▸ **The data**:
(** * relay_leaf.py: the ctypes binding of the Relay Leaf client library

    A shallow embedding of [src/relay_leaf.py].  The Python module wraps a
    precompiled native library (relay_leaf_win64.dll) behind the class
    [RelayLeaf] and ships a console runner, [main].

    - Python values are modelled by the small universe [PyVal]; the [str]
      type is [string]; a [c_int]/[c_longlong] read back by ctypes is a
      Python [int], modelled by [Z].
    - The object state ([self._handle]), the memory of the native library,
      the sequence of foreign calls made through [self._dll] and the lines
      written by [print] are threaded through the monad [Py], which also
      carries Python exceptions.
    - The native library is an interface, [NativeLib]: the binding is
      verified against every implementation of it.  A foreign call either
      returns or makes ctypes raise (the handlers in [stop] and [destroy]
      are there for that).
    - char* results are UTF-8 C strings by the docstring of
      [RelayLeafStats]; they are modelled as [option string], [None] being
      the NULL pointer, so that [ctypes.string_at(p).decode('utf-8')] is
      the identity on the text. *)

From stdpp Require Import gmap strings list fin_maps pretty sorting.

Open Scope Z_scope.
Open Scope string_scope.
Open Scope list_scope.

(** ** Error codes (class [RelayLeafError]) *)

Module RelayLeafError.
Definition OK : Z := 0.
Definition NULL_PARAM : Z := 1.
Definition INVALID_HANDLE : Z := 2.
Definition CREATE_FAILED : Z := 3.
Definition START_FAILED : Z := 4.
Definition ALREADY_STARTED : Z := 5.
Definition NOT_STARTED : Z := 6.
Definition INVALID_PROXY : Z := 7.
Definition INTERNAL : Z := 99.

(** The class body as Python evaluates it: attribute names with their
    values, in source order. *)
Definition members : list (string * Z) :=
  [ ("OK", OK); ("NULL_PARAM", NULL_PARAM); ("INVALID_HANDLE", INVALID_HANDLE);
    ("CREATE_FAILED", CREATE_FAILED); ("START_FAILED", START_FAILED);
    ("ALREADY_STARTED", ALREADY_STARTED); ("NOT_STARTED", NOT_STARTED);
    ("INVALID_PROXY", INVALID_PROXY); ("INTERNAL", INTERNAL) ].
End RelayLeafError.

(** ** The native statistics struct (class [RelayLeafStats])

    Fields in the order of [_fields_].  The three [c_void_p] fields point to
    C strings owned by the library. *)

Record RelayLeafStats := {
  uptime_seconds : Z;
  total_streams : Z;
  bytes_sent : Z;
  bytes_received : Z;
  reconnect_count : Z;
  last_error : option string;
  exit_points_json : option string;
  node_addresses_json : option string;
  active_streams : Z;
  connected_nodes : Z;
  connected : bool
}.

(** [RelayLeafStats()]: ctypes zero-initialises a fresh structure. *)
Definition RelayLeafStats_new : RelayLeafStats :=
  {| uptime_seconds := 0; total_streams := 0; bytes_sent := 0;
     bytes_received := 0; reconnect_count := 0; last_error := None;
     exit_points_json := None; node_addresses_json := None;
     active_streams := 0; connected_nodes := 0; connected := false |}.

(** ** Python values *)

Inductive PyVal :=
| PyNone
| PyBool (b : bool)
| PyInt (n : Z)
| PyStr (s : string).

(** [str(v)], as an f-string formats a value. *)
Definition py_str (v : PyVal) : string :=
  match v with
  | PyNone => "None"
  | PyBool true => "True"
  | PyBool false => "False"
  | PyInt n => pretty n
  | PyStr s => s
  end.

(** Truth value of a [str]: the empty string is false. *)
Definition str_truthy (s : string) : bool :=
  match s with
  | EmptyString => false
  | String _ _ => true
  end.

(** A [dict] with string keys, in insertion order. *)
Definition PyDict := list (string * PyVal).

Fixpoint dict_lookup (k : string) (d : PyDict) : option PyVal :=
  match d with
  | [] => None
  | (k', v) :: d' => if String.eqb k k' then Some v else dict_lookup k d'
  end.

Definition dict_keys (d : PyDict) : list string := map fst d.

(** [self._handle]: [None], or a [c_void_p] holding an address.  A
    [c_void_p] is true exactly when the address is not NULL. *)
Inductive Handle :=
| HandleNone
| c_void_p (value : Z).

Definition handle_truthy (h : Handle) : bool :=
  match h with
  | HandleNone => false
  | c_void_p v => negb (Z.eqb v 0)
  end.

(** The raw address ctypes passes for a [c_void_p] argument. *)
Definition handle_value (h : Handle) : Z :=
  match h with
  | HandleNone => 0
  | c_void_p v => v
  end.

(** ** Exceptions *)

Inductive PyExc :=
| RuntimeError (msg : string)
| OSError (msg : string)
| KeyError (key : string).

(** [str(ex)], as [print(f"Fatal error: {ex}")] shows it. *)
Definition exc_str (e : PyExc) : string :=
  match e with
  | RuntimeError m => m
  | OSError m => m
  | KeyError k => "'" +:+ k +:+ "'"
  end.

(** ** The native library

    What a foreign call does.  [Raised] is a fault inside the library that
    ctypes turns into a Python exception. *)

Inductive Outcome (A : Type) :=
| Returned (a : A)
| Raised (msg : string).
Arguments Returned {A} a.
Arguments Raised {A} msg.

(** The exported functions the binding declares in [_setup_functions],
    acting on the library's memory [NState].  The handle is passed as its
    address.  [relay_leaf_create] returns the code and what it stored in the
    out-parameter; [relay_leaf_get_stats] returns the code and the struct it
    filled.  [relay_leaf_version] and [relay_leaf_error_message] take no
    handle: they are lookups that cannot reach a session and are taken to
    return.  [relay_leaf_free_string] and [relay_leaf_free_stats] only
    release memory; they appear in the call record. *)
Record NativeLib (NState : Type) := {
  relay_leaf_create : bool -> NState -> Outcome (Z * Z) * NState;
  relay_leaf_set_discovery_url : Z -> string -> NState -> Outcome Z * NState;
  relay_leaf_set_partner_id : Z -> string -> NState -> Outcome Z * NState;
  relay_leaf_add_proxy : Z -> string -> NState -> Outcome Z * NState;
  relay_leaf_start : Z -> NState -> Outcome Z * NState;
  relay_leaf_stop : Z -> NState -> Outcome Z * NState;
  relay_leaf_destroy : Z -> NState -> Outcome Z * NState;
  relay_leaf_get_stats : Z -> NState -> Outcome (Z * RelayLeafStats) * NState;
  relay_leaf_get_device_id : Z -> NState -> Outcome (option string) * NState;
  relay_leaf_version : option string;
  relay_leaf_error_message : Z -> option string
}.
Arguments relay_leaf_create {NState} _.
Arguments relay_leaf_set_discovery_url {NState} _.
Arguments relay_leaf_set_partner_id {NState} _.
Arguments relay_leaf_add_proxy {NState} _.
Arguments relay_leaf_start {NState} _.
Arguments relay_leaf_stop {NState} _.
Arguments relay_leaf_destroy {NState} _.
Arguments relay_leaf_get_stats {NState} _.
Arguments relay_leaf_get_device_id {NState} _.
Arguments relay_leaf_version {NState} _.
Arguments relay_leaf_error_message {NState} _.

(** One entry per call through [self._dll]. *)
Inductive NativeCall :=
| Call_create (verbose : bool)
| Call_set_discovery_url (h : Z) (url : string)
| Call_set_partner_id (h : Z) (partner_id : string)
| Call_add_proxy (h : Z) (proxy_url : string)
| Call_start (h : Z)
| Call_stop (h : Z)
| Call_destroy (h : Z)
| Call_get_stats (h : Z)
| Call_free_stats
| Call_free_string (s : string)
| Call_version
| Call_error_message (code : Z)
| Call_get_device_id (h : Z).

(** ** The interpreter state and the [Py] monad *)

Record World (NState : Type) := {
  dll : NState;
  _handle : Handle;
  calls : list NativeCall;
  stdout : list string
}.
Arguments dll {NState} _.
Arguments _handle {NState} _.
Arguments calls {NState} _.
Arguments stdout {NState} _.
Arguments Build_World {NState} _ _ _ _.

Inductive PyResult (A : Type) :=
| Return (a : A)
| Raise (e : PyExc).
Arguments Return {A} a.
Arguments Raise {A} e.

▸ **What this task involves**:
Would you return each line of the material above, unchanged, from the first one through the line where "- Python values" appears?

▸ **Task answer**:
(** * relay_leaf.py: the ctypes binding of the Relay Leaf client library

    A shallow embedding of [src/relay_leaf.py].  The Python module wraps a
    precompiled native library (relay_leaf_win64.dll) behind the class
    [RelayLeaf] and ships a console runner, [main].

    - Python values are modelled by the small universe [PyVal]; the [str]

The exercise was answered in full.